Physics prof working to advance project in Africa

Physics prof working to advance project in Africa


Forget the safari. Forget the food. When Tabbetha Dobbins spent 10 days in Africa this summer, the highlight was making the continent a better place.

Dobbins – that’s Dr. Dobbins, a professor of physics at Rowan University – made the 33-hour, indirect trek to Namibia, her first visit to Africa, to attend the Biennial African Conference on Fundamental Physics and Applications at the Namibian University of Science and Technology.

There she presented to students and worked with potential collaborators as part of the African Light Source Steering Committee, of which she has been a member since 2014.

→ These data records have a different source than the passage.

(** ** The pace of reports *)

Lemma double_gap_spec n gap cap :
  0 < gap <= cap → double_gap n gap cap = Z.min cap (gap * 2 ^ Z.of_nat n).
Proof.
  revert gap. induction n as [|n IH]; intros gap Hg; cbn [double_gap].
  { change (2 ^ Z.of_nat 0) with 1. lia. }
  rewrite Nat2Z.inj_succ, Z.pow_succ_r by lia.
  pose proof (Z.pow_pos_nonneg 2 (Z.of_nat n) ltac:(lia) ltac:(lia)) as Hp.
  destruct (Z.ltb_spec gap cap); [|nia].
  rewrite Z.quot_div_nonneg by lia.
  destruct (Z.ltb_spec (cap / 2) gap) as [Hh|Hh].
  - assert (cap < 2 * gap) by (Z.div_mod_to_equations; lia). nia.
  - assert (gap * 2 <= cap) by (Z.div_mod_to_equations; lia).
    rewrite (proj2 (Z.ltb_ge cap (gap * 2))), IH by lia. f_equal. lia.
Qed.

(** The doublings an idle user causes, none while the user is not away. *)
Definition away_steps (idle : option Z) (after step : Z) : Z :=
  match idle with
  | Some i => if (0 <? after) && (after <=? i) then 1 + (i - after) / Z.max 1 step else 0
  | None => 0
  end.

(** For a positive base interval, the pause before the next report is the
    base doubled once per consecutive failure, up to the failure cap, or doubled
    once per away step of an idle user, up to the away cap, whichever is longer,
    and never shorter than the base; a cap at or below the base switches its
    half off, and so does an unknown idle time. *)
Lemma IpcReportNextGap_spec (failures : nat) (base failureCap : Z) (idle : option Z)
    (after step awayCap : Z) :
  0 < base →
  IpcReportNextGap failures base failureCap idle after step awayCap =
  Z.max base (Z.max (Z.min failureCap (base * 2 ^ Z.of_nat failures))
                    (Z.min awayCap (base * 2 ^ away_steps idle after step))).
Proof.
  intros Hb. unfold IpcReportNextGap, IpcReportGapAfterFailures, away_steps.
  pose proof (Z.pow_pos_nonneg 2 (Z.of_nat failures) ltac:(lia) ltac:(lia)) as Hpf.
  set (failureGap := if _ && _ && _ then _ else base).
  assert (failureGap = Z.max base (Z.min failureCap (base * 2 ^ Z.of_nat failures))) as ->.
  { subst failureGap. destruct (Z.ltb_spec 0 failureCap), (Z.ltb_spec base failureCap);
      cbn [andb]; try nia.
    destruct failures as [|n].
    { change (2 ^ Z.of_nat 0) with 1. change (0 <? Z.of_nat 0) with false. cbv iota. lia. }
    rewrite (proj2 (Z.ltb_lt 0 (Z.of_nat (Datatypes.S n)))), (proj2 (Z.leb_gt failureCap 0)) by lia.
    rewrite (proj2 (Z.ltb_ge failureCap base)), double_gap_spec by lia.
    rewrite Nat2Z.inj_succ, Z.pow_succ_r in * by lia. nia. }
  set (awayGap := match idle with Some _ => _ | None => base end).
  set (steps := match idle with Some _ => _ | None => 0 end).
  assert (Z.max base awayGap = Z.max base (Z.min awayCap (base * 2 ^ steps))) as Haway.
  { subst awayGap steps. destruct idle as [i|]; [|rewrite Z.pow_0_r; lia].
    destruct (Z.ltb_spec 0 after); cbn [andb]; [|rewrite andb_false_r, Z.pow_0_r; lia].
    destruct (Z.ltb_spec 0 awayCap); cbn [andb].
    2:{ assert (0 <= 2 ^ (if after <=? i then 1 + (i - after) / Z.max 1 step else 0))
          by (apply Z.pow_nonneg; lia). nia. }
    unfold IpcReportGapAfterUserIdle.
    rewrite (proj2 (Z.leb_gt awayCap 0)), (proj2 (Z.leb_gt after 0)) by lia. cbn [orb].
    destruct (Z.ltb_spec i after) as [Hi|Hi], (Z.leb_spec after i); try lia.
    assert ((if step <=? 0 then 1 else step) = Z.max 1 step) as ->
      by (destruct (Z.leb_spec step 0); lia).
    destruct (Z.ltb_spec awayCap base); [lia|].
    rewrite Z.quot_div_nonneg by lia.
    assert (0 <= (i - after) / Z.max 1 step) by (apply Z.div_pos; lia).
    by rewrite double_gap_spec, Z2Nat.id by lia. }
  destruct (Z.ltb_spec awayGap (Z.max base (Z.min failureCap (base * 2 ^ Z.of_nat failures))));
    lia.
Qed.

Example IpcReportNextGap_spec_witness :
  IpcReportNextGap 3 1000 60000 (Some 1300) 600 600 4000 = 8000.
Proof. rewrite (IpcReportNextGap_spec 3 1000 60000 (Some 1300) 600 600 4000); reflexivity. Defined.

(** ** The client over a byte stream *)

(** A connection whose two directions are byte streams; reading past the end of
    what the peer sent fails like a broken pipe. *)
Module Stream.
Record Stream := MkStream { inbound : list byte; outbound : list byte; closed : nat }.

Section Backend.
Context `{!SystemMessages}.
Definition AsciiEquals (a b : string) : bool :=
  if negb (strlen a =? strlen b) then false else AsciiEquals_loop a b.

(** The first [length needle] units of [text] are [needle], up to case. *)
Fixpoint FoldPrefix (needle text : wstring) : bool :=
  match needle, text with
  | [], _ => true
  | n :: needle', t :: text' =>
      if negb (FoldAscii t =? FoldAscii n) then false else FoldPrefix needle' text'
  | _ :: _, [] => false
  end.

Definition ProcessNameMatches (ruleName name : wstring) : bool :=
  if (len ruleName =? 0) || negb (len ruleName =? len name) then false
  else FoldPrefix ruleName name.

(** The positions of [text], from the left. *)
Fixpoint Contains_loop (text needle : wstring) : bool :=
  if FoldPrefix needle text then true
  else match text with
       | [] => false
       | _ :: text' => Contains_loop text' needle
       end.

Definition ContainsAscii (text needle : wstring) : bool :=
  if len needle =? 0 then true
  else if len text <? len needle then false
  else Contains_loop text needle.

Definition ProcessMatchesFilter (d : ProcessDetails) (filter : wstring) : bool :=
  if len filter =? 0 then true
  else ContainsAscii (det_name d) filter || ContainsAscii (executablePath d) filter ||
       ContainsAscii (det_windowTitle d) filter.

(** ** Rules and entries *)

(** The body of the inner loop: does the entry satisfy the rule? *)
Definition rule_accepts (rule : GameRule) (entry : ProcessEntry) : bool :=
  let hasTitleFilter := negb (len (windowTitleContains rule) =? 0) in
  let hit := existsb (λ ruleName, ProcessNameMatches ruleName (en_name entry))
               (processNames rule) in
  if negb hit then false
  else if hasTitleFilter then
    windowTitleKnown entry && ContainsAscii (en_windowTitle entry) (windowTitleContains rule)
  else true.
(** Whatever the thread does while the command sleeps, the command comes to its
    end: after finitely many steps of the thread it is joined, and the command
    prints what is then tracked. *)
Lemma RunWatchCommand_ends thread sleeping text configPath (s : S) :
  Forall (λ a, background a = true) sleeping →
  ∃ n r, RunWatchCommand thread sleeping (repeat AWorker n) text configPath s = Some r ∧
    match r with
    | Refused => True
    | Watched l x => worker_ x = None ∧ IsRunning x = false ∧ l = GetTrackedProcesses x
    end.
Proof.
  intros Hb. unfold RunWatchCommand.
  destruct (watch_seconds text); [|by exists O, Refused].
  destruct (watch_games configPath s) as [games|]; [|by exists O, Refused].
  destruct (SetWatchRules games (NewWatch true s)) as [[u|] x0] eqn:E0; [|by exists O, Refused].
  assert (Ht0 : truthful x0 ∧ worker_ x0 = None ∧ joining x0 = false).
  { pose proof (act_truthful (ASetRules games) _ x0 (NewWatch_truthful true s)) as Ht.
    cbn [act] in Ht. rewrite E0 in Ht. split; [by apply Ht|]. revert E0.
    unfold SetWatchRules. destruct (SetRules _ _). intros [= _ <-]. by split. }
  destruct Ht0 as (Ht0 & Hw0 & Hj0).
  set (x1 := Subscribe (Some print_transition) x0).
  assert (Ht1 : truthful x1) by (by apply (act_truthful (ASubscribe (Some print_transition)) x0)).
  destruct (Start thread x1) as [[u'|] x2] eqn:E2; [|by exists O, Refused].
  assert (Ht2 : truthful x2).
  { apply (act_truthful (AStart thread) x1); [done|]. cbn [act]. by rewrite E2. }
  assert (Hw2 : is_Some (worker_ x2) ∧ stopRequested_ x2 = false ∧ joining x2 = false).
  { revert E2. unfold Start, x1. cbn [Subscribe worker_]. rewrite Hw0.
    destruct thread; [|done]. intros [= _ <-]. by split; [eexists|]. }
  destruct Hw2 as (Hw2 & Hs2 & Hj2).
  destruct (background_acts sleeping x2 Hb Ht2 Hw2 Hs2 Hj2) as (x3 & E3 & Hx3 & Hw3 & Hj3).
  assert (E4 : act AStop x3 = Some (RequestStop false x3)) by (cbn [act]; by rewrite Hj3).
  destruct (stop_completes x3 _ _ [] Hx3 Hw3 E4 ltac:(constructor) eq_refl)
    as (n & y & _ & Ey & Hy & Hr).
  rewrite acts_app in Ey. destruct (acts (repeat AWorker n) _) as [x5|] eqn:E5; [|done].
  cbn [acts] in Ey. destruct (act AJoin x5) as [x6|] eqn:E6; [|done]. injection Ey as <-.
  exists n, (Watched (GetTrackedProcesses x6) x6). split; [|done].
  cbn [mbind option_bind]. rewrite E3. cbn [mbind option_bind]. rewrite E4.
  cbn [mbind option_bind]. rewrite E5. cbn [mbind option_bind]. by rewrite E6.
Qed.
End WatchTheorems.

(** ** Witnesses *)

Module Shop.

(** One process with a path and a window, files in memory, a local
    configuration with a comment. *)
#[local] Instance shop_queries : ProcessApi MemFs := {
  process_error _ := 5;
  CreateToolhelp32Snapshot := mret (Some 1);
  Process32FirstW _ := mret (Some (7, widen "Game.exe"));
  Process32NextW _ := mret None;
  snapshot_entries _ _ := O;
  OpenProcess _ _ := mret (Some 2);
  GetProcessTimes _ := mret None;
  QueryFullProcessImageNameW _ _ := mret (Some (widen "C:\Games\Game.exe"));
  GetProcessMemoryInfo _ := mret (Some 4096);
  CloseHandle _ := mret tt;
  EnumWindows := mret ([3], true);
  IsWindowVisible _ := mret true;
  GetWindowThreadProcessId _ := mret (Some 7);
  GetWindowTextW _ _ := mret (widen "Game");
  GetForegroundWindow := mret None;
  GetWindowRect _ := mret None;
  MonitorFromWindow _ := mret 0;
  GetMonitorInfoW _ := mret None
}.

(** What is still to be typed at the console. *)
Definition Typed : Type := Heard MemFs.

#[local] Instance shop_input : ConsoleInput Typed := λ '(f, script),
  match script with [] => ([], (f, [])) | line :: rest => (line, (f, rest)) end.
#[local] Instance shop_messages : SystemMessages := no_messages.
#[local] Instance shop_pages : CodePages := {
  MultiByteToWideChar t := inl (widen t);
  WideCharToMultiByte w := inl (string_of_list_ascii (map (λ c, ascii_of_N (Z.to_N c)) w))
}.
#[local] Existing Instance plain_ctype.
#[local] Existing Instance plain_ctype_laws.
#[local] Instance shop_documents : TomlFiles MemFs tree := λ _ _, inl [].

#[local] Instance shop_quiet q : QuietQueries (B := MemFs) (file q).
Proof. done. Qed.

#[local] Instance shop_laws : AddGameLaws Typed.
Proof. split; [intros q; exact (heard_obs_quiet (file q))|]. by intros q [f [|line rest]]. Defined.

(** A number that is not positive takes the process back, and becomes the path
    of the configuration: [--add-game 7 0] asks with the menu. *)
Example zero_names_configuration :
  add_game_arguments [widen "7"; widen "0"] (MkAddGame 0 [] false) =
  Some (MkAddGame 0 (widen "0") false).
Proof. reflexivity. Qed.

(** A local configuration with a comment, and [script] to be typed. *)
Definition shelf (script : list wstring) : Heard Typed :=
  ((MkMemFs {[ "config.local.toml" := "# mine" ]} [], script), []).

Definition add_game (args script : list wstring) : option Z * Heard Typed :=
  RunAddGameCommand (λ _, "") 3 args (shelf script).

(** [--add-game 7]; [--add-game] answered with a number that is not in the menu,
    with 1 and with [y]; and answered with 1 and [n]. *)
Example add_game_on_consent_witness :
  let said l := lines (add_game [] l).2 in
  let change args l := file "config.local.toml" (add_game args l).2 ≠ Some "# mine" in
  change [widen "7"] [] ∧
  (change [] [widen "9"; widen "1"; widen "y"] ∧
   ∃ others answer, said [widen "9"; widen "1"; widen "y"] = others ++ [answer] ∧
     agrees answer = true) ∧
  ¬ change [] [widen "1"; widen "n"].
Proof.
  cbv zeta.
  assert (Hf : ∀ args l, ag_pid <$> add_game_arguments args (MkAddGame 0 [] false) = Some 0 →
    file "config.local.toml" (add_game args l).2 ≠ Some "# mine" →
    ∃ others answer, lines (add_game args l).2 = others ++ [answer] ∧ agrees answer = true).
  { intros args l Ha Hc.
    destruct (add_game_on_consent (λ _, "") 3 args (shelf l) _ _ (surjective_pairing _))
      as [Hsame|(a & d & existing & rule & said & b1 & Hargs & _ & Hs & _ & Hmenu & _)].
    - destruct Hc. exact (Hsame "config.local.toml").
    - rewrite Hargs in Ha. injection Ha as Ha.
      destruct (Hmenu Ha) as (_ & others & pick & _ & answer & _ & -> & _ & _ & _ & Hy).
      exists (others ++ [pick]), answer. split; [|exact Hy].
      etransitivity; [exact Hs|]. cbn. by rewrite <- app_assoc. }
  assert (Hy : file "config.local.toml"
    (add_game [] [widen "9"; widen "1"; widen "y"]).2 ≠ Some "# mine")
    by (vm_compute; discriminate).
  split; [vm_compute; discriminate|split].
  - split; [exact Hy|]. exact (Hf [] [widen "9"; widen "1"; widen "y"] eq_refl Hy).
  - intros Hn. apply Hn. vm_compute. reflexivity.
Defined.

End Shop.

That committee comprises scientists from around the world who are interested in bringing a synchrotron X-ray source to Africa, the only inhabitable continent without such equipment. Synchrotron X-ray equipment provides very high-intensity X-rays that cover a broad range of energy. It enables scientists to measure samples, for instance, of the structures of proteins and determine the shapes of viruses. For inorganic materials, such as ceramics and metals, scientists can measure samples that are very diluted and normally provide very little useful data.

“This is important because being able to measure in that mode can provide us with information that is unattainable otherwise,” Dobbins said.

The steering committee, an ad hoc group working to pull together scientists in Africa and African scientists living elsewhere, has been working on the initiative for four years.

“We’re following the model of the Middle East Light Source, SESAME – whose advocates told us, ‘It’s a battle that will be very, very hard fought, and the project will die many deaths but will ultimately succeed because it is a very compelling idea,’” said Dobbins, who indicated it may take 20 years to accomplish, with a project price tag of $50 to $80 million. “This will likely be a multi-national effort on the continent of Africa.”

At the conference, Dobbins presented a paper titled “Understanding Complex Metal Hydrides via Synchrotron X-ray Absorption Spectroscopy,” which also will be published in the journal Africa Physics Review.

She also represented on the Research Experience for Diversity and Inclusion program in a project called "SPARC – Synchronizing Partners to Advance Research Characterization" – funded by the Office of the President's Diversity and Inclusion office at Rowan University, which along with the College of Science & Mathematics also supported her attendance at the conference. SPARC is designed for Rowan students to help scientists from developing countries gain synchrotron and other supporting data through a mail-in sample program.

And, she represented the Lightsources for Africa, the Americas, Asia and Middle East Project (LAAAMP) created by Dr. Sekazi Mtingwa (TriSEED Consultants, LLC) from the Massachusetts Institute of Technology and funded by the International Union of Crystallographers and the International Union of Pure and Applied Physics. LAAAMP received a grant to fund student/faculty teams from Africa and other developing countries to visit synchrotrons around the world. 

All of this work by Dobbins is helping researchers in Africa to make the journey from laboratory research at their home institutions to novel findings using synchrotron X-ray sources.